Living with a Wound, 2009“The wounds ...At that time I did not understand what was happening with all of us. But then the future was dark and memories pained us more, nothing seemed to be making any sense except we knew that there was no way out. From time to time some civilians, maybe drug manufacturers, came to visit me. Without any reason, they made a cut in my arm above the palm 10 centimetres long and 2 centimetres wide. Today I understand that the surgery that was done on me without anaesthesia and was done purposely with tools that weren't sterilised to cause infection. At times they kept exchanging the bandages with different medicated creams and liquids. The bandage was not wrapped around the arm but only covered the wound. Every day they examined the cut and each time the cut was about to heal, they reopened it and started the whole thing from the beginning. Alternate days a civilian would come to check the charts, made some remarks and gave orders. A part of the experiment was also to observe my ability to work with the wound and how far I could bear its pain. Slowly, as hopelessness started encroaching the pain, one day, Oh God! I heard someone screaming that war is over! And saw the soldiers there to rescue us from this hell..." text on the LED Panel of the sculpture, Living with a Wound, 2009

Living with a Wound II "The text in this sculpture was taken from a testimony of a holocaust victim who was part of the Nazi medical experiments. They were treating humans like mere guinea pigs. My reference here is to an experiment they conducted to see how long a man can continue to live, enduring the pain of a wound on his body. The Nazis would make a cut on the hand with un- sterilised tools, then cover it for some days and then open it up again and again on a regular basis each times just before it is about to heal so as to keep it a living wound." – T. V. Santhosh.

Effigies of Turbulent Yesterdays, 2011–2013 "The genre of the landscape can be understood, among other things, as a product of the encounter between the pastoral imagination and the aspirations of an emergent landed gentry, whose relationship to their property is often the ostensible subject matter of the paintings. Apart from whatever aesthetic qualities that these works might have, they allude to a history of dispossession of jointly held resources, – largely through the private enclosure of open fields that had been farmed collectively by the peasantry over centuries, – a history that remains invisible in the paintings themselves. In a similar way, the equestrian portrait can be seen as a figuration of power. Its relative rarity is perhaps the result of generic conventions that tied it to an essentially commemorative purpose, but coupled with the fact that in the history of portraiture it is the powerful who have until recently had the privilege of being represented, one can see that it functioned almost exclusively in the service of ruling elite in establishing and extending their authority over their subjects. In painting, the equestrian figure is also implicated in conquest, as he traverses a landscape that he metaphorically colonises or administers and which became (or was) his fiefdom, acquired and maintained more often than not through the exercise of illegitimate power.

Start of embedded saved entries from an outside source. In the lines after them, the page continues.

(** An apply for the memory only does not change what is saved. *)
Lemma memory_only_keeps_conf desired opt saved :
  memory_only opt = true →
  keeps same_conf (apply_with_saved_config to_lowercase to_uppercase etc_hosts it sort to_yaml desired
                     opt saved (K:=K)).
Proof.
  intros Hm d r d'. unfold apply_with_saved_config. rewrite eff_bind_run.
  destruct (prepare_apply _ _ _ _ _ _ _ d) as [[[[self revert_state] revert_dns]|e] d1] eqn:Ep.
  - assert (mn_option self = opt) as Ho.
    { unfold prepare_apply in Ep. do 2 apply eff_bind_ok in Ep as (? & ? & _ & Ep).
      apply eff_bind_ok in Ep as (self' & ? & Hn & Ep). injection Hn as Hn _.
      apply eff_bind_ok in Ep as (? & ? & _ & Ep). injection Ep as <- _ _ _. by eapply merged_new_option. }
    apply prepare_undisturbed in Ep as [Ep _]. intros H. unfold same_conf. rewrite <-Ep.
    refine (conf_bind _ _ _ _ _ _ _ H).
    + unfold apply_paused. apply conf_bind; [apply conf_on_monitor|]. intros _.
      apply conf_bind; [apply conf_on_monitor|]. intros _.
      apply conf_bind; [apply keeps_try, inner_memory_only; congruence|]. intros result.
      apply conf_bind; [apply conf_on_monitor|]. intros _. apply undisturbed_conf, undisturbed_res.
    + intros saved_state. apply undisturbed_conf. intros ? ? ?. apply conf_of_rest.
  - apply prepare_undisturbed in Ep as [Ep _]. by intros [= _ <-].
Qed.
Lemma merge_preferred_networks_correct_witness :
  ∃ l, merge_preferred_networks [ex_home] [ex_cafe] ∅ = Ok l ∧
       (sn_ssid <$> [ex_home]) `prefix_of` (sn_ssid <$> l).
Proof.
  eexists. split; [reflexivity|].
  apply (merge_preferred_networks_correct [ex_home] [ex_cafe] ∅); [|reflexivity].
  apply NoDup_singleton.
Defined.
(** One turn of [apply_worker], or a request of the daemon.  The queue goes before the client,
    whose cycle is given up when a request comes. *)
Inductive plugin_step {C K} `{!Shuli C K} to_yaml from_yaml :
    NipartPluginWifi (C := C) (K := K) → NipartPluginWifi (C := C) (K := K) → Prop :=
| step_apply desired_state opt p :
    plugin_step to_yaml from_yaml p (request_apply desired_state opt p).2
| step_control control p : plugin_step to_yaml from_yaml p (request_control control p).2
| step_resume p : plugin_step to_yaml from_yaml p (request_resume p).2
| step_serve order r q s r' s' :
    serve_request from_yaml order r s = (r', s') →
    plugin_step to_yaml from_yaml (plugin_wifi (r :: q) s true) (plugin_wifi q s' true)
| step_cycle s r s' :
    has_client s = true → run_once to_yaml from_yaml s = (r, s') →
    plugin_step to_yaml from_yaml (plugin_wifi [] s true) (plugin_wifi [] s' true)
| step_given_up q s c k :
    has_client s = true →
    plugin_step to_yaml from_yaml (plugin_wifi q s true)
      (plugin_wifi q (upd_out k (upd_client (Some c) s)) true)
| step_stalled order s r s' :
    has_client s = true → restart_client order s = (r, s') →
    plugin_step to_yaml from_yaml (plugin_wifi [] s true) (plugin_wifi [] s' true)
| step_closed s r s' :
    shutdown s = (r, s') →
    plugin_step to_yaml from_yaml (plugin_wifi [] s true) (plugin_wifi [] s' false).

(** ** Reasoning about steps *)

(** From [P], a step ends with [Q], or fails with [E]. *)
Definition triple {S A} (P : S → Prop) (x : Eff S A) (Q : A → S → Prop) (E : S → Prop) : Prop :=
  ∀ s r s', P s → x s = (r, s') → match r with Ok a => Q a s' | Err _ => E s' end.

Section Triples.
Context {S : Type}.

Lemma triple_bind {A B} P (x : Eff S A) Q (f : A → Eff S B) R E :
  triple P x Q E → (∀ a, triple (Q a) (f a) R E) → triple P (x ≫= f) R E.
Proof.
  intros Hx Hf s r s' HP. rewrite eff_bind_run. specialize (Hx s). destruct (x s) as [[a|e] s1].
  - intros H. by apply (Hf a s1 r s' (Hx _ _ HP eq_refl)).
  - intros [= <- <-]. exact (Hx _ _ HP eq_refl).
Qed.

Lemma triple_ret {A} (a : A) Q E : triple (Q a) (mret a : Eff S A) Q E.
Proof. by intros s r s' HP [= <- <-]. Qed.

Lemma triple_res {A} (x : res A) P Q E :
  (∀ s, P s → match x with Ok a => Q a s | Err _ => E s end) → triple P (eff_res x : Eff S A) Q E.
Proof. intros H s r s' HP [= <- <-]. specialize (H s HP). by destruct x. Qed.

Lemma triple_weaken {A} P P' (x : Eff S A) Q Q' E :
  triple P' x Q' E → (∀ s, P s → P' s) → (∀ a s, Q' a s → Q a s) → triple P x Q E.
Proof.
  intros Hx HP HQ s r s' H Hr. specialize (Hx s r s' (HP s H) Hr). destruct r; auto.
Qed.

Lemma triple_each {A} (P : S → Prop) E (f : A → Eff S ()) l :
  (∀ x, triple P (f x) (λ _, P) E) → triple P (eff_each f l) (λ _, P) E.
Proof.
  intros Hf. induction l as [|x l IH]; [apply (triple_ret () (λ _, P))|].
  eapply triple_bind; [apply Hf|done].
Qed.

Lemma triple_try {A} P (x : Eff S A) Q E :
  triple P x Q E → triple P (eff_try x) (λ r s, match r with Ok a => Q a s | Err _ => E s end) E.
Proof.
  intros Hx s r s' HP. unfold eff_try. specialize (Hx s). destruct (x s) as [[a|[e|]] s1];
    intros [= <- <-]; exact (Hx _ _ HP eq_refl).
Qed.

Lemma triple_pure {A} (φ : Prop) (x : Eff S A) Q E :
  (φ → triple (λ _, True) x Q E) → triple (λ _, φ) x Q E.
Proof. intros H s r s' Hφ. by apply H. Qed.

Lemma triple_true {A} (x : Eff S A) : triple (λ _, True) x (λ _ _, True) (λ _, True).
Proof. intros s r s' _ _. by destruct r. Qed.

End Triples.

Section StateTriples.
Context {C K : Type}.
Abbreviation St := (WifiClientState C K).

Lemma triple_mutate (f : St → St) (P Q : St → Prop) E :
  (∀ s, P s → Q (f s)) → triple P (mutate f) (λ _, Q) E.
Proof. intros H s r s' HP [= <- <-]. by apply H. Qed.

Lemma triple_get {A} (f : St → A) (P : St → Prop) E :
  triple P (get f) (λ a s, P s ∧ a = f s) E.
Proof. by intros s r s' HP [= <- <-]. Qed.

Lemma mutate_bind {B} (f : St → St) (g : () → Eff St B) s : (mutate f ≫= g) s = g () (f s).
Proof. done. Qed.

Lemma get_bind {A B} (f : St → A) (g : A → Eff St B) s : (get f ≫= g) s = g (f s) s.
Proof. done. Qed.

(** The calls of the client change it and what is outside. *)
Lemma triple_on_client (f : C → K → bool * C * K) (P : St → Prop) E :
  (∀ s c k, P s → has_client s = true → P (upd_out k (upd_client (Some c) s))) →
  triple P (on_client f) (λ _, P) E.
Proof.
  intros H s r s' HP. unfold on_client. specialize (H s). unfold has_client in H.
  destruct (wc_client s) as [c|]; [|by intros [= <- <-]].
  destruct (f c (wc_out s)) as [[ok c'] k]. intros [= <- <-]. auto.
Qed.

End StateTriples.

(** ** The invariant *)

Section Invariant.
Context {C K : Type} `{!Shuli C K}.
Context (to_yaml : PersistedHints → option string) (from_yaml : string → option PersistedHints)
  (order : HashOrder).
Abbreviation St := (WifiClientState C K).

(** What the plugin tells of the WIFI agrees with what it does: the shared flag; without a
    client nothing is connected; while WIFI is off there is none; one network per SSID. *)
Definition wifi_inv (s : St) : Prop :=
  wc_enabled_flag s = wc_enabled s ∧
  (has_client s = false → wc_live s = ∅) ∧
  wc_connected s = negb (bool_decide (wc_live s = ∅)) ∧
  (wc_enabled s = false → has_client s = false) ∧
  (∀ name st, wc_ifaces s !! name = Some st → NoDup (sn_ssid <$> wi_desired_networks st)).

Definition keeps_inv {A} (x : Eff St A) : Prop := triple wifi_inv x (λ _, wifi_inv) wifi_inv.

Lemma keeps_inv_bind {A B} (x : Eff St A) (f : A → Eff St B) :
  keeps_inv x → (∀ a, keeps_inv (f a)) → keeps_inv (x ≫= f).
Proof. intros Hx Hf. by eapply triple_bind. Qed.
#[local] Abbreviation ex_turn :=
  (turn (C := nat) ex_lower to_ascii_uppercase None ex_iteration ex_link_sort no_dhcp (λ _, "failed") false).

(** The task after [n] turns. *)
Fixpoint ex_turns (n : nat) (t : DhcpThread nat) (b : Box) : outcome (DhcpThread nat) :=
  match n with
  | O => Ok t
  | S n => match ex_turn t b with
           | (Ok (t, _), b) => ex_turns n t b
           | (Err e, _) => Err e
           end
  end.

Definition ex_states (metric : option Z) (ms : Z) : list (outcome DhcpState) :=
  map (λ n, match thread_new (ex_dhcp_base metric) true (ex_dhcp_box ms) with
            | (Ok t, b) => match ex_turns n t b with Ok t => Ok (th_state t) | Err e => Err e end
            | (Err e, _) => Err e
            end) [0; 1; 2; 3]%nat.

(** Two gateways get metrics of their own from the index, but the same one when it is
    configured: such a lease is refused, and DHCP stops on the NIC. *)
Example two_gateways :
  ex_states None 1 = [Ok WaitLinkCarrier; Ok Running; Ok Done; Ok Done] ∧
  ex_states (Some 50) 1 = [Ok WaitLinkCarrier; Ok Running; Ok Done; Ok (DhcpError "failed")].
Proof. split; vm_compute; reflexivity. Qed.

(** When the wait for the carrier fails, the task is over, and it still shows that it waits. *)
Example dead_task_shows_waiting :
  match thread_new (ex_dhcp_base None) true (ex_dhcp_box 0) with
  | (Ok t, b) => match ex_turn t b with
                 | (Ok (t, _), _) => th_phase t = Stopped ∧ th_state t = WaitLinkCarrier
                 | _ => False
                 end
  | _ => False
  end.
Proof. vm_compute. split; reflexivity. Qed.
(* ===== verification/DhcpOnce.v ===== *)
(** * DhcpOnce: DHCP without a daemon

    [src/lib/no_daemon/dhcp.rs]: [run_dhcp_once], which an apply without a daemon waits for.
    The leases are asked for concurrently: a step of the relation lets one of the pending
    requests go on to its next [await], or, when it has got its lease, applies it; the
    requests do not go on while a lease is applied, since [FuturesUnordered] is not polled. *)

From S2P Require Export DhcpLease.

#[local] Open Scope Z_scope.

(** [DhcpV4Client::init] with the name of the interface only. *)
Class OnceClient (C K : Type) : Type := oc_init : string → K → option C * K.

(** Where a request for a lease is. *)
Inductive Get4 (C : Type) : Type := Wait4 | Init4 | Run4 (client : C).
Arguments Wait4 {C}. Arguments Init4 {C}. Arguments Run4 {C}.

(** [attempts] are left to be made. *)
Inductive Get6 (C : Type) : Type :=
| Wait6 | Enable6 | Init6 (attempts : nat) (link_local_regenerated : bool) | Nap6 (attempts : nat)
| Run6 (client : C) | Again6.
Arguments Wait6 {C}. Arguments Enable6 {C}. Arguments Init6 {C}. Arguments Nap6 {C}.
Arguments Run6 {C}. Arguments Again6 {C}.

(** ** The interfaces *)

Definition wants_dhcp4 (iface : Interface) : bool :=
  bool_decide ((bi_ipv4 (base_iface iface) ≫= v4_dhcp) = Some true).
Definition wants_dhcp6 (iface : Interface) : bool :=
  bool_decide ((bi_ipv6 (base_iface iface) ≫= v6_dhcp) = Some true).

Definition dhcp_names_of (wants : Interface → bool) (mi : MergedInterfaces) : list string :=
  kernel_iface_name <$> List.filter wants (omap mi_for_apply (kernel_ifaces mi).*2).

Definition dhcp4_names : MergedInterfaces → list string := dhcp_names_of wants_dhcp4.
Definition dhcp6_names : MergedInterfaces → list string := dhcp_names_of wants_dhcp6.

(** What the DNS of the host learns. *)
Definition lease_dns (name : string) (lease : DhcpV4Lease) : DhcpDns :=
  dhcp_dns_of name ((λ srv, ip_display (V4 srv)) <$> default [] (le_dns_srvs lease)) (lease_domains lease).

(** ** Routes *)

Definition once_gateway_route (kernel_iface_name : string) (metric : option Z) (gateway : Z) : RouteEntry :=
  set_rt_onlink (Some false) (gateway_route kernel_iface_name metric gateway).

Definition once_metric (m : MergedInterface) (index : nat) : option Z :=
  match bi_ipv4 (base_iface (mi_merged m)) with
  | Some ipv4 => dhcp_route_metric ipv4 (mi_current m ≫= (λ c, bi_iface_index (base_iface c))) (Z.of_nat index)
  | None => None
  end.

Definition once_routes (lease : DhcpV4Lease) (m : MergedInterface) (kernel_iface_name : string) :
    list RouteEntry :=
  match le_gateways lease with
  | Some gateways =>
      if lease_gateway_allowed (base_iface (mi_merged m))
      then imap (λ index gateway, once_gateway_route kernel_iface_name (once_metric m index) gateway) gateways
      else []
  | None => []
  end.

Section Once.
Context {C C6 K : Type} `{!Kernel K} `{!Host K} `{!DhcpClient C K} `{!OnceClient C K} `{!Dhcp6Client C6 K}.

Definition apply_lease_v4 (mi : MergedInterfaces) (name : string) (lease : DhcpV4Lease) : Eff K () :=
  match assoc_get name (kernel_ifaces mi) with
  | None => eff_fail Bug
  | Some m =>
      _ ← eff_call (request (IpChanges (lease_base lease (base_iface (mi_merged m)))
                               (base_iface <$> mi_current m)));
      merged_routes ← eff_res (merged_routes_new (routes None (Some (once_routes lease m name)))
                                 routes_default None mi);
      KernelApply.apply_routes merged_routes
  end.

Definition apply_lease_v6 (mi : MergedInterfaces) (name : string) (lease : DhcpV6Lease) : Eff K () :=
  match assoc_get name (kernel_ifaces mi) with
  | None => eff_fail Bug
  | Some m => apply_dhcpv6_lease (base_iface (mi_merged m)) lease
  end.

(** [get_lease_v4], from one [await] to the next. *)
Definition get4_turn (name : string) (p : Get4 C) : Eff K (Get4 C + DhcpV4Lease) :=
  match p with
  | Wait4 => _ ← eff_call (dc_wait_carrier name); mret (inl Init4)
  | Init4 =>
      c ← eff_call (λ k, let '(c, k') := oc_init name k in (Ok c, k'));
      match c with Some c => mret (inl (Run4 c)) | None => eff_fail Bug end
  | Run4 c =>
      r ← run_dhcp_client c;
      match r with
      | (Ok (LeaseDone lease), _) => mret (inr lease)
      | (Ok OtherDhcpState, c) => mret (inl (Run4 c))
      | (Err _, _) => eff_fail InvalidArgument
      end
  end.

(** [init_dhcp_v6_client]: one attempt of its loop. *)
Definition once_init6 (name : string) : Eff K (option C6) := λ k,
  let '(c, k') := d6_init name None k in (Ok c, k').

Definition init6_turn (name : string) (attempts : nat) (link_local_regenerated : bool) : Eff K (Get6 C6) :=
  match attempts with
  | O => eff_of (Err Panicked)
  | S attempts =>
      c ← once_init6 name;
      match c with
      | Some c => mret (Run6 c)
      | None =>
          _ ← (if link_local_regenerated then mret (Ok ())
               else eff_try (eff_call (d6_regenerate_link_local name)));
          match attempts with O => eff_fail Bug | _ => mret (Nap6 attempts) end
      end
  end.

Definition once_sleep : Eff K () := λ k, (Ok (), out_sleep DHCPV6_INIT_RETRY_INTERVAL_MS k).

(** [get_lease_v6]. *)
Definition get6_turn (name : string) (p : Get6 C6) : Eff K (Get6 C6 + DhcpV6Lease) :=
  match p with
  | Wait6 => _ ← eff_call (d6_wait_carrier name); mret (inl Enable6)
  | Enable6 => _ ← eff_call (request (EnableIpv6 name)); mret (inl (Init6 DHCPV6_INIT_RETRY_COUNT false))
  | Init6 attempts regenerated => p ← init6_turn name attempts regenerated; mret (inl p)
  | Nap6 attempts => _ ← once_sleep; mret (inl (Init6 attempts true))
  | Run6 c =>
      r ← run_client6 c;
      match r with
      | (Ok (LeaseDone6 lease), _) => mret (inr lease)
      | (Ok OtherDhcpState6, c) => mret (inl (Run6 c))
      | (Err _, c) => _ ← clean_up6 c; mret (inl Again6)
      end
  | Again6 => _ ← eff_call (d6_wait_carrier name); mret (inl (Init6 DHCPV6_INIT_RETRY_COUNT false))
  end.

(** ** [run_dhcp_once] *)

Inductive Once : Type :=
| Asking4 (pending : list (string * Get4 C)) (dns : list DhcpDns)
| Asking6 (pending : list (string * Get6 C6)) (dns : list DhcpDns)
| Answered (r : outcome (list DhcpDns)).

(** What a step applied. *)
Inductive Applied : Type :=
| Applied4 (e : string * DhcpV4Lease)
| Applied6 (e : string * DhcpV6Lease).

Definition once_start (mi : MergedInterfaces) : Once :=
  Asking4 ((λ name, (name, Wait4)) <$> dhcp4_names mi) [].
Definition once_start6 (mi : MergedInterfaces) (dns : list DhcpDns) : Once :=
  Asking6 ((λ name, (name, Wait6)) <$> dhcp6_names mi) dns.

Inductive once_step (mi : MergedInterfaces) : Once * K → list Applied → Once * K → Prop :=
| once_turn4 l1 name p l2 dns k p' k' :
    get4_turn name p k = (Ok (inl p'), k') →
    once_step mi (Asking4 (l1 ++ (name, p) :: l2) dns, k) [] (Asking4 (l1 ++ (name, p') :: l2) dns, k')
| once_failed4 l1 name p l2 dns k e k' :
    get4_turn name p k = (Err e, k') →
    once_step mi (Asking4 (l1 ++ (name, p) :: l2) dns, k) [] (Answered (Err e), k')
| once_lease4 l1 name p l2 dns k lease k1 k' :
    get4_turn name p k = (Ok (inr lease), k1) → apply_lease_v4 mi name lease k1 = (Ok (), k') →
    once_step mi (Asking4 (l1 ++ (name, p) :: l2) dns, k) [Applied4 (name, lease)]
      (Asking4 (l1 ++ l2) (dns ++ [lease_dns name lease]), k')
| once_refused4 l1 name p l2 dns k lease k1 e k' :
    get4_turn name p k = (Ok (inr lease), k1) → apply_lease_v4 mi name lease k1 = (Err e, k') →
    once_step mi (Asking4 (l1 ++ (name, p) :: l2) dns, k) [] (Answered (Err e), k')
| once_done4 dns k : once_step mi (Asking4 [] dns, k) [] (once_start6 mi dns, k)
| once_turn6 l1 name p l2 dns k p' k' :
    get6_turn name p k = (Ok (inl p'), k') →
    once_step mi (Asking6 (l1 ++ (name, p) :: l2) dns, k) [] (Asking6 (l1 ++ (name, p') :: l2) dns, k')
| once_failed6 l1 name p l2 dns k e k' :
    get6_turn name p k = (Err e, k') →
    once_step mi (Asking6 (l1 ++ (name, p) :: l2) dns, k) [] (Answered (Err e), k')
| once_lease6 l1 name p l2 dns k lease k1 k' :
    get6_turn name p k = (Ok (inr lease), k1) → apply_lease_v6 mi name lease k1 = (Ok (), k') →
    once_step mi (Asking6 (l1 ++ (name, p) :: l2) dns, k) [Applied6 (name, lease)]
      (Asking6 (l1 ++ l2) dns, k')
| once_refused6 l1 name p l2 dns k lease k1 e k' :
    get6_turn name p k = (Ok (inr lease), k1) → apply_lease_v6 mi name lease k1 = (Err e, k') →
    once_step mi (Asking6 (l1 ++ (name, p) :: l2) dns, k) [] (Answered (Err e), k')
| once_done6 dns k : once_step mi (Asking6 [] dns, k) [] (Answered (Ok dns), k).

(** A run, with what it applied. *)
Inductive once_run (mi : MergedInterfaces) : Once * K → list Applied → Once * K → Prop :=
| once_stop x : once_run mi x [] x
| once_go x y z l l' : once_step mi x l y → once_run mi y l' z → once_run mi x (l ++ l') z.

(** ** A run asks for what is wanted *)

(** What holds of the state, after [trace]. *)
Definition once_ok (mi : MergedInterfaces) (trace : list Applied) (s : Once) : Prop :=
  ∃ l4 l6, trace = (Applied4 <$> l4) ++ (Applied6 <$> l6) ∧
  match s with
  | Asking4 pending dns =>
      l6 = [] ∧ l4.*1 ++ pending.*1 ≡ₚ dhcp4_names mi ∧ dns = (λ e, lease_dns e.1 e.2) <$> l4
  | Asking6 pending dns =>
      l4.*1 ≡ₚ dhcp4_names mi ∧ l6.*1 ++ pending.*1 ≡ₚ dhcp6_names mi ∧
      dns = (λ e, lease_dns e.1 e.2) <$> l4 ∧
      Forall (λ e, match e.2 with Init6 n _ | Nap6 n => (0 < n)%nat | _ => True end) pending
  | Answered (Ok dns) =>
      l4.*1 ≡ₚ dhcp4_names mi ∧ l6.*1 ≡ₚ dhcp6_names mi ∧ dns = (λ e, lease_dns e.1 e.2) <$> l4
  | Answered (Err e) => e ≠ Panicked
  end.

Lemma once_start_ok mi : once_ok mi [] (once_start mi).
Proof.
  exists [], []. split; [reflexivity|]. simpl. split_and!; [done| |done].
  by rewrite <-list_fmap_compose, (list_fmap_ext _ id), list_fmap_id by done.
Qed.

(** A pending request among the others. *)
Lemma perm_pending {A} (l : list string) (l1 l2 : list (string * A)) (names : list string) name p p' :
  l ++ (l1 ++ (name, p) :: l2).*1 ≡ₚ names → l ++ (l1 ++ (name, p') :: l2).*1 ≡ₚ names.
Proof. by rewrite !fmap_app. Qed.

Lemma perm_answered {A} (l : list string) (l1 l2 : list (string * A)) (names : list string) name p :
  l ++ (l1 ++ (name, p) :: l2).*1 ≡ₚ names → (l ++ [name]) ++ (l1 ++ l2).*1 ≡ₚ names.
Proof. intros <-. rewrite !fmap_app, !fmap_cons. simpl. solve_Permutation. Qed.

(** No request panics. *)
Lemma get4_no_panic name p k : (get4_turn name p k).1 ≠ Err Panicked.
Proof.
  destruct p as [| |c]; cbn [get4_turn]; rewrite eff_bind_run.
  - unfold eff_call. by destruct (dc_wait_carrier name k) as [[|] ?].
  - unfold eff_call. by destruct (oc_init name k) as [[|] ?].
  - unfold run_dhcp_client. by destruct (dc_run c k) as [[[[lease|]|e] c'] k'].
Qed.

(** Attempts are left after each attempt that is followed by another. *)
Definition get6_ok (p : Get6 C6) : Prop :=
  match p with Init6 n _ | Nap6 n => (0 < n)%nat | _ => True end.

Lemma get6_turn_ok name p k :
  get6_ok p → match (get6_turn name p k).1 with
              | Ok (inl p') => get6_ok p'
              | Ok (inr _) => True
              | Err e => e ≠ Panicked
              end.
Proof.
  intros Hp. destruct p as [| |n r|n|c|]; cbn [get6_turn]; rewrite eff_bind_run.
  - unfold eff_call. by destruct (d6_wait_carrier name k) as [[|] ?].
  - unfold eff_call. destruct (request _ k) as [[|] ?]; simpl; unfold DHCPV6_INIT_RETRY_COUNT; [lia|done].
  - destruct n as [|n]; [simpl in Hp; lia|]. cbn [init6_turn]. rewrite eff_bind_run. unfold once_init6.
    destruct (d6_init name None k) as [[c|] k1]; [done|]. rewrite eff_bind_run.
    destruct r.
    + simpl. destruct n; simpl; [done|lia].
    + unfold eff_try, eff_call. destruct (d6_regenerate_link_local name k1) as [[|] ?];
        simpl; destruct n; simpl; try done; lia.
  - simpl in *. done.
  - unfold run_client6. by destruct (d6_run c k) as [[[[lease|]|e] c'] k'].
  - unfold eff_call. destruct (d6_wait_carrier name k) as [[|] ?]; simpl; unfold DHCPV6_INIT_RETRY_COUNT; [lia|done].
Qed.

These iconographic conventions are here stood on their head (or lack thereof). In ‘Effigies of Turbulent Yesterdays’ we have a clash of different linguistic registers, with the powerful mimetic realism of the equestrian portrait meeting head on the schematised fountain of blood that springs from it, whose sources one can trace to miniature painting as well as comic book illustration. If the King is the Head of the State, then a decapitated monument is both a ludicrous and pitiful spectacle, – an act of iconoclasm which, like all forms of subversion attempts not to destroy it, but to turn it into an inverted representation of itself, or in this case, into an anti-monument that lays bare the disavowed histories of violence that sustain it, and by extension all such iconographies of power. The King famously has two bodies, a physical one that will eventually be subject to infirmity and death, and a symbolic one which metonymically stands in for the body politic and which continues to extend its dominion, by coercion or consent through the accoutrements of power. This act of symbolic regicide thus exemplifies the truth of every iconoclastic gesture, – the recognition that every contestation of power starts with the destruction of the images through which its authority continues to be exercised and reproduced, – and thereby indicates the limits of sovereign power.- Sathyanand Mohan.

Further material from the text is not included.